When is a closed ball inside another closed ball?

Question

I was solving a question and I came upon a statement which I can't really prove. I know that this is indeed true when our metric space is $\mathbb{R}^2$ with the euclidean metric.

Let $(X,d),$ be a metric space. Take $\overline{B}_r(x)$ be the closed ball around a point $x\in X$ of radius $r.$ Take another point $x'\in \overline{B}_r(x).$ Suppose $\textrm{dist}(x',\partial \overline{B}_r(x))=k,$ where $\textrm{dist}(x,A)=\inf\limits_{y\in A} d(x,y), A\subseteq X.$ Take $r'\leq k,$ and consider the closed ball $\overline{B}_{r'}(x').$ Then we have $\overline{B}_{r'}(x')\subseteq \overline{B}_r(x).$

I am wondering if there exists a metric/metric space in which this property does not satisfy...

I tried using the triangle inequality but I am not getting anything useful, and I am starting to wonder if this property only follows when the ball $\overline{B}_r(x)$ is path-connected, as then we can apply the property, though I am not sure if this holds in all spaces:

For a point $x$ in a closed ball, the shortest path from $x$ to the boundary of the disc is the path from $x,$ along the radius of the disc (that passes through $x)$, to the boundary circle.

Any help regarding this would be much appreciated!

Answer 1

There is, as other have noticed, the $0$-$1$ distance, where $\partial\overline B_{r}(x)=\emptyset$ for all $r$, thus incurring at least in definitory issues. For another example, we can observe that, by Fermat-Wiles, in the metric space $(\Bbb Q^2,d_3)$ with $d_3(x,y)=\sqrt[3]{\lvert x_1-y_1\rvert^3+\lvert x_2-y_2\rvert^3}$ it holds that $\partial\overline B_1(0)=\{(1,0),(0,1),(-1,0),(0,-1)\}$, and therefore, by simple geometric considerations, there are several $x\in B_1(x)$ and $r<d\left(x,\partial \overline B_1(0)\right)$ such that $B_{r}(x)\nsubseteq \overline B_1(0)$.
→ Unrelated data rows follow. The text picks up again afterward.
(** * processdata/plots.py: the four chart builders

    A shallow embedding of [total_growth], [daily_growth], [world_map] and
    [usa_map].  The tables the functions obtain from [getdata] live in a
    store, because [usa_map] edits its table in place; everything a builder
    hands to the charting library is kept as plain data (traces and a layout
    keyed by attribute path), so that the figures can be inspected. *)

From stdpp Require Import gmap strings list fin_maps.
From Stdlib Require Import ZArith.

Local Open Scope Z_scope.
Local Open Scope string_scope.

(** ** Python values that travel through the module *)

(** A row label of a pandas index: a position or a string (a date). *)
Inductive Label :=
  | LInt (n : Z)
  | LStr (s : string).

(** A table cell.  A float is carried as its binary64 bit pattern; the module
    never computes on cells, it only passes them on. *)
Inductive Scalar :=
  | SInt (n : Z)
  | SFloat (bits : Z)
  | SStr (s : string).

Global Instance Label_eq_dec : EqDecision Label.
Proof. solve_decision. Defined.

Global Instance Scalar_eq_dec : EqDecision Scalar.
Proof. solve_decision. Defined.

(** What [json.load] returns. *)
#[local] Unset Elimination Schemes.
Inductive JSON :=
  | JNull
  | JBool (b : bool)
  | JNum (m e : Z)
  | JStr (s : string)
  | JArr (items : list JSON)
  | JObj (members : list (string * JSON)).
#[local] Set Elimination Schemes.

(** The key a [KeyError] complains about. *)
Inductive Key :=
  | Columns (names : list string)
  | Labels (labels : list Label).

(** The exceptions the module can let escape. *)
Inductive exn :=
  | AttributeError (attr : string)
  | KeyError (k : Key)
  | ValueError (what : string)
  | TypeError (what : string)
  | URLError.

(** ** pandas *)

(** A frame: the row labels in order and the columns by name, each a list of
    cells in row order.  Column names are the keys of a map, so a frame that
    repeats a column name is outside the model; the operations below never
    look at the lengths, a frame of pandas has all of them equal. *)
Record DataFrame := {
  index : list Label;
  columns : gmap string (list Scalar)
}.

Module pd.

(** The cells of [col] whose row label satisfies [P]. *)
Definition rows_where {A} (P : Label → Prop) `{!∀ l, Decision (P l)}
    (idx : list Label) (col : list A) : list A :=
  (filter (λ p, P p.1) (zip idx col)).*2.

(** [df.name]: a column read as an attribute. *)
Definition getattr (df : DataFrame) (name : string) : exn + list Scalar :=
  match columns df !! name with
  | Some col => inr col
  | None => inl (AttributeError name)
  end.
(** * Grow: the gallery component of src/App.tsx

    A shallow embedding of the React component [App]: its state hooks become
    the record [AppState], every event handler becomes a function from state
    to state, and the remote catalogue (axios.get) becomes an argument [get]
    that answers a request for (page, limit).

    Conventions.
    - A JS [number] that holds a count, an offset or an identifier is a [Z].
    - The object [{ [key: number]: Artwork }] is a [gmap Z Artwork].
    - [toast.current?.show] appends to [toasts]; [op.current?.toggle/hide]
      act on [panelVisible]; both refs are taken to be mounted.
    - Every GET is recorded in [requests], oldest first.  [console.error]
      is not recorded.
    - A handler runs to completion before the next event is taken: the
      interleaving of two pending handlers is outside this model.
    - [rows] is never zero (the pager only reports positive page sizes):
      [Z.div] is [Math.floor] of the quotient for every non-zero divisor. *)

From stdpp Require Import gmap strings list sorting.

Local Open Scope Z_scope.

(** ** Data *)

(** interface Artwork (App.tsx, lines 12-20) *)
Record Artwork := mkArtwork {
  id : Z;
  title : string;
  place_of_origin : string;
  artist_display : string;
  inscriptions : string;
  date_start : Z;
  date_end : Z
}.

(** The messages handed to the Toast component. [detail] keeps the number
    that the template string interpolates rather than its decimal text. *)
Inductive Severity := sev_error | sev_info | sev_success.

Inductive Detail :=
| FailedToFetchArtworks
| FailedToFetchAdditionalArtworks
| SelectionTrimmedTo (n : Z)
| SelectionExpandedTo (n : Z).

Record ToastMessage := mkToast {
  severity : Severity;
  summary : string;
  detail : Detail
}.

Definition toastFetchError : ToastMessage :=
  mkToast sev_error "Error" FailedToFetchArtworks.
Definition toastAdditionalError : ToastMessage :=
  mkToast sev_error "Error" FailedToFetchAdditionalArtworks.
Definition toastTrimmed (n : Z) : ToastMessage :=
  mkToast sev_info "Selection Updated" (SelectionTrimmedTo n).
Definition toastExpanded (n : Z) : ToastMessage :=
  mkToast sev_success "Selection Updated" (SelectionExpandedTo n).
Lemma generateTitle_fireworks_not_configured_witness :
  generateTitle sample_platform (with_provider fireworks DEFAULT_SETTINGS) old_name
    (js "Some notes.") empty_world =
    (Return tt,
     {| log := [ConsoleError (Error (js "Fireworks model is required."));
                Notice (notice_text sample_platform
                          (Error (js "Fireworks model is required.")))];
        statusBar := [];
        openaiClient := None |}).
Proof.
  apply (generateTitle_fireworks_not_configured sample_platform
           (with_provider fireworks DEFAULT_SETTINGS) old_name (js "Some notes.") empty_world).
  - reflexivity.
  - left. reflexivity.
Defined.

Lemma blank_key_entry_is_missing_witness :
  generateTitle sample_platform (with_openAiApiKey (js "   ") openai_settings) old_name
    (js "Some notes.") empty_world =
    (Return tt,
     {| log := [ConsoleError MISSING_KEY; Notice (notice_text sample_platform MISSING_KEY)];
        statusBar := [];
        openaiClient := None |}).
Proof.
  apply (blank_key_entry_is_missing sample_platform openai_settings (js "   ") old_name
           (js "Some notes.") empty_world); reflexivity.
Defined.
(** C2, as the program has it.  Let a CSV file hold the header row [a,b]
    and the data rows [1,2] and [3,4], with or without a final line feed,
    under a name that passes the extension test; let no delimiter or quote
    character be configured and the sniffer infer the comma and the double
    quote, or fail; let no system call fail.  Then the conversion returns.
    In array mode without indent the output file holds
    [[{"a": "1", "b": "2"},{"a": "3", "b": "4"}]]: a comma without space
    between the records, a space after each comma and colon inside them.
    In line mode it holds two lines, one object of that form each, in the
    order of the rows. *)
Theorem roundtrip_sample (sniff : str -> option (ascii * ascii))
    (cfg : Config) (csv_path : Path) (w : World) (text : str) :
  is_csv csv_path = true ->
  files w !! csv_path = Some text ->
  text = ab_csv \/ text = ab_csv ++ [LF] ->
  truthy (delimiter cfg) = false -> truthy (quotechar cfg) = false ->
  sniff (take 4096 text) = None
  \/ sniff (take 4096 text) = Some (","%char, DQ) ->
  exists out w',
    resolve_path cfg csv_path (files w) = Ok out
    /\ _convert_file no_fault sniff cfg csv_path w = (Ok tt, w')
    /\ (json_lines cfg = false -> indent cfg = None ->
        files w' !! out
        = Some (jtxt "[{'a': '1', 'b': '2'},{'a': '3', 'b': '4'}]"))
    /\ (json_lines cfg = true ->
        files w' !! out
        = Some (jtxt "{'a': '1', 'b': '2'}" ++ [LF]
                ++ jtxt "{'a': '3', 'b': '4'}" ++ [LF])).
Proof.
  intros Hcsv Ht Htext Hd Hq Hsniff.
  destruct (resolve_path_csv cfg csv_path (files w) Hcsv) as (out & Hres).
  assert (reader_kwargs sniff cfg (take 4096 text) = (txt ",", [DQ]))
    as Hkw.
  { unfold reader_kwargs. rewrite Hd, Hq. cbn [negb].
    by destruct Hsniff as [-> | ->]. }
  assert (csv_reader excel text = csv_reader excel ab_csv) as Hrows.
  { destruct Htext as [-> | ->]; [done|apply csv_reader_ab]. }
  destruct (convert_file_returns sniff cfg csv_path text out excel w)
    as (w' & Hrun & Hf & _); [done|done|by rewrite Hkw| |].
  { rewrite Hrows. by vm_compute. }
  exists out, w'. split; [done|]. split; [done|].
  rewrite Hf, lookup_insert_eq. unfold records. rewrite Hrows.
  unfold document. split.
  - intros -> ->. by vm_compute.
  - intros ->. by vm_compute.
Qed.

Lemma roundtrip_sample_witness :
  exists out w',
    resolve_path (default_config false false) data_csv
      (files (world_with ab_csv)) = Ok out
    /\ _convert_file no_fault sniff_comma (default_config false false)
         data_csv (world_with ab_csv) = (Ok tt, w')
    /\ (json_lines (default_config false false) = false ->
        indent (default_config false false) = None ->
        files w' !! out
        = Some (jtxt "[{'a': '1', 'b': '2'},{'a': '3', 'b': '4'}]"))
    /\ (json_lines (default_config false false) = true ->
        files w' !! out
        = Some (jtxt "{'a': '1', 'b': '2'}" ++ [LF]
                ++ jtxt "{'a': '3', 'b': '4'}" ++ [LF])).
Proof.
  apply (roundtrip_sample sniff_comma (default_config false false)
           data_csv (world_with ab_csv) ab_csv).
  - by vm_compute.
  - by vm_compute.
  - by left.
  - reflexivity.
  - reflexivity.
  - by right.
Defined.

(** ** The empty input *)

Lemma csv_reader_empty d : csv_reader d [] = ([], None).
Proof. done. Qed.
(* ===== verification/_CoqProject ===== *)
-Q . S2P
Prelude.v
Crates.v
Float64.v
Protocol.v
Reason.v
Consensus.v
Mempool.v
Policy.v
Codec.v
Difficulty.v
Jobs.v
Channels.v
Shares.v
Handler.v
Wal.v
Transport.v
TemplateBlock.v
Manager.v
Upstream.v
Accounting.v
Limits.v
Gateway.v
VerifierStream.v
Session.v
IdleStream.v
VerdictLog.v
Ingress.v
Exchange.v
License.v
Desktop.v
AuthDb.v
Auth.v
AuthTrace.v
Middleware.v
PolicyFile.v
ConfigIo.v
Admin.v
VerdictCsv.v
NetAddr.v
GatewayConf.v
GatewayAdmin.v
BitcoindRpc.v
IpText.v
DashboardLimit.v
Dashboard.v
ManagerConfig.v
Feed.v
CommonConfig.v
Bridge.v
MempoolClient.v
This can be adapted to a a path-connected counterexample by considering the metric space $X=\{x\in\Bbb R^2\,:\, \lVert x\rVert_3\ne 1\lor x\in\Bbb Q^2\}$ with the distance induced by the ambient space $(\Bbb R^2,\lVert \bullet\rVert_3)$. Then, the same considerations as before on $\overline B_1(0)$ hold, and that specific ball is path-connected. Unfortunately, I cannot think of a complete counterexample, or of a counterexample where all balls are path-connected, and I don't know if they are possible.